Amato had informed NWSL teams that Talley and Aguilera were planning to stay in school, but that wasn’t going to stop them from claiming the UA forwards. A lot of players were in the same boat. Even many who were drafted.
Aguilera said the Red Stars are OK with her joining the organization next winter. She said they could even loan her to a European club if she does not make their roster as a rookie.
“That’s still an amazing opportunity to be able to be linked with the Stars,” she said.
Talley is grateful for her opportunity too, but is still holding out hope that the NWSL will alter its rules so that seniors like her and Aguilera are eligible for the 2022 draft.
“So I can show you that you missed out on a draft pick,” she said.
Unless that happens, Talley and Aguilera belong to their new clubs, who will monitor them closely this spring and fall. That is good for them and their Arizona teammates.
“It’s just more chances for everyone to get looked at,” Talley explained. “So I think nothing bad can come from this situation. It’s really only up from here. All that can happen is we keep scoring goals, me or Jill gets (Pac-12) Player of the Year, and it could open our options up even more. This is just the beginning.”
If Talley and Aguilera do manage to break into the NWSL, they would become the first UA field players to ever play in the league. Former goalkeeper Lainey Burdett was a backup for the Orlando Pride in 2019 after joining them as an undrafted free agent.
That means a lot to them since they believe Arizona soccer has been overlooked. The Wildcats have never had a player drafted into the NWSL despite being a top-20 program over the last five years.
“I feel like Arizona gets no credit and I feel like we put in so much work and people just look over it because no one’s on the national team here, and it’s Arizona, it’s not UCLA, which is really frustrating because we give everybody a run for their money,” Talley said. “We’ll beat you on a good day, so I feel like it’s about time we started getting some recognition. It’s a good starting block. It’s good for our teammates to know that you can go somewhere from this program.”
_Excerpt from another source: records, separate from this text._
(** C1: [SetSignal] asks the host for a history of 4 daily bars, takes
    HH, HC, LC, LL as the greatest high, greatest close, least close and
    least low of it, and sets selltrig = open - 0.5 * range and
    buytrig = open + 0.5 * range with range = max(HH - LC, HC - LL). *)
Theorem SetSignal_triggers :
  forall (self : Algo) (h : Host) (frame : Frame)
         (highs lows closes : Series) (sec : SecurityHolding),
    getitem (History h [syl self] 4 Daily) (syl self) = Ok frame ->
    getitem frame "high" = Ok highs ->
    getitem frame "low" = Ok lows ->
    getitem frame "close" = Ok closes ->
    highs <> [] -> lows <> [] -> closes <> [] ->
    find_holding (syl self) (Portfolio h) = Some sec ->
    exists HH HC LC LL : Q,
      is_max HH highs /\ is_max HC closes /\
      is_min LC closes /\ is_min LL lows /\
      exists self' : Algo,
        SetSignal self h = Ok (self', h) /\
        currentopen self' = Some (Price sec) /\
        selltrig self' =
          Some (Price sec - (1 # 2) * Qmax (HH - LC) (HC - LL))%Q /\
        buytrig self' =
          Some (Price sec + (1 # 2) * Qmax (HH - LC) (HC - LL))%Q.
Proof.
  intros self h frame highs lows closes sec Hf Hh Hl Hc Nh Nl Nc Hsec.
  destruct (py_max_spec highs Nh) as (HH & EHH & MHH).
  destruct (py_max_spec closes Nc) as (HC & EHC & MHC).
  destruct (py_min_spec closes Nc) as (LC & ELC & MLC).
  destruct (py_min_spec lows Nl) as (LL & ELL & MLL).
  exists HH, HC, LC, LL. repeat (split; [assumption|]).
  run. rewrite Hf, Hh, Hl, Hc, Hsec, EHH, EHC, ELC, ELL.
  eexists. split; [reflexivity|]. simpl.
  rewrite signalrange_max. repeat split.
Qed.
“It will help with recruiting too,” Aguilera added.
In the meantime, Talley and Aguilera are focused on making the most of what’s left of their college careers. They should form a formidable duo again this spring and fall.
They were Arizona’s leading scorers in 2019, netting 10 and nine goals, respectively. It was the first time two UA players have scored nine or more goals in the same season.
That firepower was instrumental in Arizona reaching the NCAA Tournament for the third straight year, the longest streak in program history.
Aguilera has 15 goals in three healthy seasons, tied for 10th-most in Arizona history. The left-footer redshirted as a freshman after tearing her ACL and has steadily improved ever since.
It’s been more of a meteoric rise for the speedy Talley, who has 18 goals in three seasons, tied for sixth-most in Arizona history. She considers herself to be a three-year senior because of how little she played as a freshman, when she scored one goal as a bench player.
Now she only needs 15 more to break Mallory Miller’s all-time record, a realistic feat now that Talley has the spring and fall to pad her stats.
That, among other reasons, is why she would have returned to Arizona even if she had been drafted.
“I feel like I have more to do here,” she said. “I feel like I have more confidence to build here. I feel like I worked over the December break with my old coach and I need to go show that. And I just feel like I need to come into that professional setting as ready as I can be. I feel like I’m only like 75 percent there. I feel like, if thrown into a game, I would definitely be OK. But I want to go and set myself up in the best way I can, and I think that’s playing here.”
Aguilera sees it the same way.
“As soon as I stop playing here, I’m ineligible,” she said. “Now, we have guaranteed playing time, we’re improving. And then once we’re ready, once we have nothing left at Arizona, then we know we can go [to the NWSL].”